NuBus (pron. 'New Bus') is a 32-bit parallel computer bus, originally developed at MIT and standardized in 1987 as a part of the NuMachine workstation project. The first complete implementation of the NuBus was done by Western Digital for their NuMachine, and for the Lisp Machines Inc. LMI Lambda. The NuBus was later incorporated in Lisp products by Texas Instruments (Explorer), and used as the main expansion bus by Apple Computer and NeXT. It is no longer widely used outside the embedded market.

Early microcomputer buses like S-100 were often just connections to the pins of the microprocessor and to the power rails. This meant that a change in the computer's architecture generally led to a new bus as well. Looking to avoid such problems in the future, NuBus was designed to be independent of the processor, its general architecture and any details of its I/O handling.

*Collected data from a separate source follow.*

Lemma font_loaded_fields (m : nat) (w w' : World) :
  font_loaded m w = Some w' ->
  let i := _loadInfo w in
  exists model,
    nth_error (heap w) m = Some model /\ isLoaded model = false
    /\ _loadInfo w'
       = new_LoadInfo (countModel i) (countModelPreload i)
                      (S (countModelLoaded i))
    /\ load w' = load w
    /\ reports w'
       = reports w
         ++ (if load w
             then [report_of (new_LoadInfo (countModel i)
                                (countModelPreload i)
                                (S (countModelLoaded i)))]
             else [])
    /\ heap w' = mark_loaded m (heap w)
    /\ _models w' = _models w
    /\ _scene w' = _scene w ++ [m].
Proof.
  intros H i. unfold font_loaded in H.
  destruct (nth_error (heap w) m) as [model|] eqn:Hn; [|discriminate].
  destruct (isLoaded model) eqn:Hm; [discriminate|].
  injection H as <-. exists model. split; [reflexivity|]. split; [exact Hm|].
  unfold _addModel. cbn [heap _loadInfo load reports _models _scene].
  rewrite (mark_loaded_nth m m (heap w) model Hn), Nat.eqb_refl.
  cbn [isLoaded]. unfold _callLoad.
  cbn [heap _loadInfo load reports _models _scene].
  destruct (load w) eqn:Hl; cbn; rewrite ?Hl, ?app_nil_r;
    repeat split; reflexivity.
Qed.

Lemma remove_fields (m : nat) (w w' : World) :
  remove m w = Some w' ->
  exists model,
    nth_error (heap w) m = Some model
    /\ _loadInfo w' = _loadInfo w /\ load w' = load w
    /\ reports w' = reports w /\ heap w' = heap w
    /\ _models w' = Map_delete (name model) (_models w)
    /\ _scene w'
       = if isLoaded model
         then filter (fun c => negb (c =? m)%nat) (_scene w)
         else _scene w.
Proof.
  unfold remove. intros H.
  destruct (nth_error (heap w) m) as [model|] eqn:Hn; [|discriminate].
  injection H as <-. exists model. repeat split; reflexivity.
Qed.

(** The bookkeeping is right at the start and stays right. *)
Lemma consistent_init (callback : bool) : consistent (init callback).
Proof.
  unfold consistent, init. cbn.
  repeat split; auto using NoDup_nil; try contradiction; try discriminate.
Qed.

Lemma NoDup_snoc (l : list nat) (m : nat) :
  NoDup l -> ~ In m l -> NoDup (l ++ [m]).
Proof.
  intros Hl Hm. apply NoDup_app; [exact Hl | |].
  - constructor; [intros [] | constructor].
  - intros a Ha [<-|[]]. contradiction.
Qed.

Lemma reports_snoc_ok (rs : list Report) (b : bool) (i : LoadInfo) :
  Forall report_ok rs ->
  (countModelLoaded i <= S (countModel i))%nat ->
  (countModelPreload i <= countModel i)%nat ->
  Forall report_ok (rs ++ (if b then [report_of i] else [])).
Proof.
  intros Hrs H1 H2. apply Forall_app. split; [exact Hrs|].
  destruct b; [|constructor].
  constructor; [now apply report_of_ok | constructor].
Qed.

Lemma no_callback_no_report (rs : list Report) (b : bool) (i : LoadInfo) :
  (b = false -> rs = []) ->
  b = false -> rs ++ (if b then [report_of i] else []) = [].
Proof. intros H Hb. rewrite Hb, (H Hb). reflexivity. Qed.

Lemma consistent_geometry (n : string) (w : World) :
  consistent w -> consistent (geometry n w).
Proof.
  intros (C1 & C2 & C3 & C4 & C5 & C6 & C7 & C8).
  destruct (geometry_fields n w) as (Hi & Hl & Hr & Hh & Hm & Hs).
  pose proof (count_loaded_le (heap w)) as Hle.
  unfold consistent. rewrite Hi, Hl, Hr, Hh, Hm, Hs.
  cbn [countModel countModelLoaded countModelPreload].
  split; [rewrite length_app; cbn; lia|].
  split; [rewrite count_loaded_app; cbn; lia|].
  split; [lia|].
  split.
  { apply NoDup_snoc; [exact C4|]. intros Hin.
    destruct (C5 _ Hin) as (model & Hn & _).
    assert (length (heap w) < length (heap w))%nat
      by (apply nth_error_Some; congruence).
    lia. }
  split.
  { intros m Hin. apply in_app_or in Hin. destruct Hin as [Hin|[<-|[]]].
    - destruct (C5 _ Hin) as (model & Hn & Hlo).
      exists model. split; [now apply nth_error_old | exact Hlo].
    - exists (new_Model n true). split; [apply nth_error_fresh | reflexivity]. }
  split.
  { intros n' m Hg. destruct (String.eqb_spec n' n) as [->|Hne].
    - rewrite Map_get_set_same in Hg. injection Hg as <-.
      exists (new_Model n true). split; [apply nth_error_fresh | reflexivity].
    - rewrite Map_get_set_other in Hg by exact Hne.
      destruct (C6 _ _ Hg) as (model & Hn & Hna).
      exists model. split; [now apply nth_error_old | exact Hna]. }
  split.
  { apply reports_snoc_ok; cbn; [exact C7 | lia | lia]. }
  now apply no_callback_no_report.
Qed.

Lemma consistent_text (n : string) (w : World) :
  consistent w -> consistent (text n w).
Proof.
  intros (C1 & C2 & C3 & C4 & C5 & C6 & C7 & C8).
  destruct (text_fields n w) as (Hi & Hl & Hr & Hh & Hm & Hs).
  unfold consistent. rewrite Hi, Hl, Hr, Hh, Hm, Hs.
  cbn [countModel countModelLoaded countModelPreload].
  split; [rewrite length_app; cbn; lia|].
  split; [rewrite count_loaded_app; cbn; lia|].
  split; [lia|]. split; [exact C4|].
  split.
  { intros m Hin. destruct (C5 _ Hin) as (model & Hn & Hlo).
    exists model. split; [now apply nth_error_old | exact Hlo]. }
  split; [|split; assumption].
  intros n' m Hg. destruct (String.eqb_spec n' n) as [->|Hne].
  - rewrite Map_get_set_same in Hg. injection Hg as <-.
    exists (new_Model n false). split; [apply nth_error_fresh | reflexivity].
  - rewrite Map_get_set_other in Hg by exact Hne.
    destruct (C6 _ _ Hg) as (model & Hn & Hna).
    exists model. split; [now apply nth_error_old | exact Hna].
Qed.

Lemma consistent_preload (w : World) : consistent w -> consistent (preload w).
Proof.
  intros (C1 & C2 & C3 & C4 & C5 & C6 & C7 & C8).
  destruct (preload_fields w) as (Hi & Hl & Hr & Hh & Hm & Hs).
  pose proof (count_loaded_le (heap w)) as Hle.
  unfold consistent. rewrite Hi, Hl, Hr, Hh, Hm, Hs.
  cbn [countModel countModelLoaded countModelPreload].
  repeat (split; [assumption || lia|]).
  split; [apply reports_snoc_ok; cbn; [exact C7 | lia | lia]|].
  now apply no_callback_no_report.
Qed.

Lemma consistent_font_loaded (m : nat) (w w' : World) :
  font_loaded m w = Some w' -> consistent w -> consistent w'.
Proof.
  intros H (C1 & C2 & C3 & C4 & C5 & C6 & C7 & C8).
  destruct (font_loaded_fields m w w' H)
    as (model & Hn & Hlo & Hi & Hl & Hr & Hh & Hm & Hs).
  pose proof (count_loaded_lt m (heap w) model Hn Hlo) as Hlt.
  unfold consistent. rewrite Hi, Hl, Hr, Hh, Hm, Hs.
  cbn [countModel countModelLoaded countModelPreload].
  split; [rewrite mark_loaded_length; exact C1|].
  split; [rewrite (mark_loaded_count m _ model Hn Hlo); lia|].
  split; [exact C3|].
  split.
  { apply NoDup_snoc; [exact C4|]. intros Hin.
    destruct (C5 _ Hin) as (model' & Hn' & Hlo'). congruence. }
  split.
  { intros m' Hin. apply in_app_or in Hin. destruct Hin as [Hin|[<-|[]]].
    - destruct (C5 _ Hin) as (model' & Hn' & Hlo').
      rewrite (mark_loaded_nth m m' _ model' Hn').
      destruct (m' =? m)%nat; eexists; split; try reflexivity; exact Hlo'.
    - rewrite (mark_loaded_nth m m _ model Hn), Nat.eqb_refl.
      eexists; split; reflexivity. }
  split.
  { intros n' m' Hg. destruct (C6 _ _ Hg) as (model' & Hn' & Hna).
    rewrite (mark_loaded_nth m m' _ model' Hn').
    destruct (m' =? m)%nat; eexists; split; try reflexivity; exact Hna. }
  split.
  { apply reports_snoc_ok; cbn; [exact C7 | lia | lia]. }
  now apply no_callback_no_report.
Qed.

Lemma consistent_remove (m : nat) (w w' : World) :
  remove m w = Some w' -> consistent w -> consistent w'.
Proof.
  intros H (C1 & C2 & C3 & C4 & C5 & C6 & C7 & C8).
  destruct (remove_fields m w w' H)
    as (model & Hn & Hi & Hl & Hr & Hh & Hm & Hs).
  unfold consistent. rewrite Hi, Hl, Hr, Hh, Hm, Hs.
  repeat (split; [assumption|]).
  split; [destruct (isLoaded model); [now apply NoDup_filter | exact C4]|].
  split.
  { intros m' Hin. apply C5.
    destruct (isLoaded model); [|exact Hin].
    now apply filter_In in Hin. }
  split; [|split; assumption].
  intros n' m' Hg. apply (C6 n' m'). now apply Map_get_delete_Some in Hg.
Qed.

Lemma consistent_step (e : Event) (w w' : World) :
  step e w = Some w' -> consistent w -> consistent w'.
Proof.
  destruct e as [n|n|m|m|]; cbn; intros H Hc.
  - injection H as <-. now apply consistent_geometry.
  - injection H as <-. now apply consistent_text.
  - now apply (consistent_font_loaded m w).
  - now apply (consistent_remove m w).
  - injection H as <-. now apply consistent_preload.
Qed.

Lemma consistent_run (es : list Event) (w w' : World) :
  run es w = Some w' -> consistent w -> consistent w'.
Proof.
  revert w; induction es as [|e es IH]; cbn; intros w H Hc.
  - now injection H as <-.
  - destruct (step e w) as [w1|] eqn:He; [|discriminate].
    apply (IH w1 H). now apply (consistent_step e w).
Qed.

Lemma reachable_consistent (w : World) : reachable w -> consistent w.
Proof.
  intros (callback & es & H).
  apply (consistent_run es (init callback) w H), consistent_init.
Qed.

(** Outside [preload], an operation keeps the preload count, never lowers
    the loaded count, and reports at most once, right after raising the
    loaded count by one. *)
Lemma step_report (e : Event) (w w' : World) :
  step e w = Some w' -> is_Preload e = false ->
  let i := _loadInfo w in
  countModelPreload (_loadInfo w') = countModelPreload i
  /\ exists new, reports w' = reports w ++ new
     /\ ((new = [] /\ (countModelLoaded i <= countModelLoaded (_loadInfo w'))%nat)
         \/ (exists c,
               new = [report_of (new_LoadInfo c (countModelPreload i)
                                              (S (countModelLoaded i)))]
               /\ countModelLoaded (_loadInfo w') = S (countModelLoaded i))).
Proof.
  intros H He i. subst i.
  destruct e as [n|n|m|m|]; cbn in H; try discriminate.
  - injection H as <-.
    destruct (geometry_fields n w) as (Hi & _ & Hr & _).
    rewrite Hi, Hr. split; [reflexivity|]. eexists; split; [reflexivity|].
    destruct (load w); [right; eexists; split; reflexivity|].
    left; split; [reflexivity | cbn; lia].
  - injection H as <-.
    destruct (text_fields n w) as (Hi & _ & Hr & _).
    rewrite Hi, Hr. split; [reflexivity|]. exists [].
    split; [now rewrite app_nil_r|]. left; split; [reflexivity | cbn; lia].
  - destruct (font_loaded_fields m w w' H) as (_ & _ & _ & Hi & _ & Hr & _).
    rewrite Hi, Hr. split; [reflexivity|]. eexists; split; [reflexivity|].
    destruct (load w); [right; eexists; split; reflexivity|].
    left; split; [reflexivity | cbn; lia].
  - destruct (remove_fields m w w' H) as (_ & _ & Hi & _ & Hr & _).
    rewrite Hi, Hr. split; [reflexivity|]. exists [].
    split; [now rewrite app_nil_r|]. left; split; [reflexivity | lia].
Qed.

(** Between two calls of [preload] at most one report is a completed one,
    and none when the preload count is zero or already reached. *)
Lemma run_completions (es : list Event) (w w' : World) :
  run es w = Some w' ->
  forallb (fun e => negb (is_Preload e)) es = true ->
  exists new, reports w' = reports w ++ new
    /\ (length (filter is_preload_completed new) <= 1)%nat
    /\ (countModelPreload (_loadInfo w) = 0%nat
        \/ (countModelPreload (_loadInfo w)
            <= countModelLoaded (_loadInfo w))%nat ->
        filter is_preload_completed new = []).
Proof.
  revert w; induction es as [|e es IH]; cbn; intros w H Hes.
  - injection H as <-. exists []. rewrite app_nil_r. cbn. auto.
  - destruct (step e w) as [w1|] eqn:He; [|discriminate].
    apply andb_true_iff in Hes. destruct Hes as [Hq Hes].
    apply negb_true_iff in Hq.
    destruct (step_report e w w1 He Hq) as (Hp & new1 & Hr1 & Hcase).
    destruct (IH w1 H Hes) as (new2 & Hr2 & Hle & Hnone).
    rewrite Hp in Hnone.
    exists (new1 ++ new2). rewrite Hr2, Hr1, app_assoc.
    split; [reflexivity|]. rewrite filter_app, length_app.
    destruct Hcase as [[-> Hl]|(c & -> & Hl)].
    + cbn. split; [exact Hle|].
      intros Hz. apply Hnone. lia.
    + cbn [filter is_preload_completed report_of app length
           countModelPreload countModelLoaded].
      destruct (Nat.eqb_spec (countModelPreload (_loadInfo w)) 0) as [Hz|Hz];
        cbn [negb andb].
      * cbn. split; [exact Hle | intros _; apply Hnone; now left].
      * destruct (Nat.eqb_spec (countModelPreload (_loadInfo w))
                               (S (countModelLoaded (_loadInfo w))))
          as [Heq|Hneq].
        -- rewrite Hnone by (right; lia). cbn. split; [lia|]. intros [?|?]; lia.
        -- cbn. split; [exact Hle|]. intros Hc. apply Hnone. lia.
Qed.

Among its many advanced features for the era, NuBus used a 32-bit backplane when 8- or 16-bit busses were common. This was seen as making the bus "future-proof", as it was generally believed that 32-bit systems would arrive in the near future while 64-bit buses and beyond would remain impractical and excessive.

In addition, NuBus was agnostic about the processor itself. Most buses up to this point conformed to the signalling and data standards of the machine they were plugged into (being big or little endian for instance). NuBus made no such assumptions, which meant that any NuBus card could be plugged into any NuBus machine, as long as there was an appropriate device driver.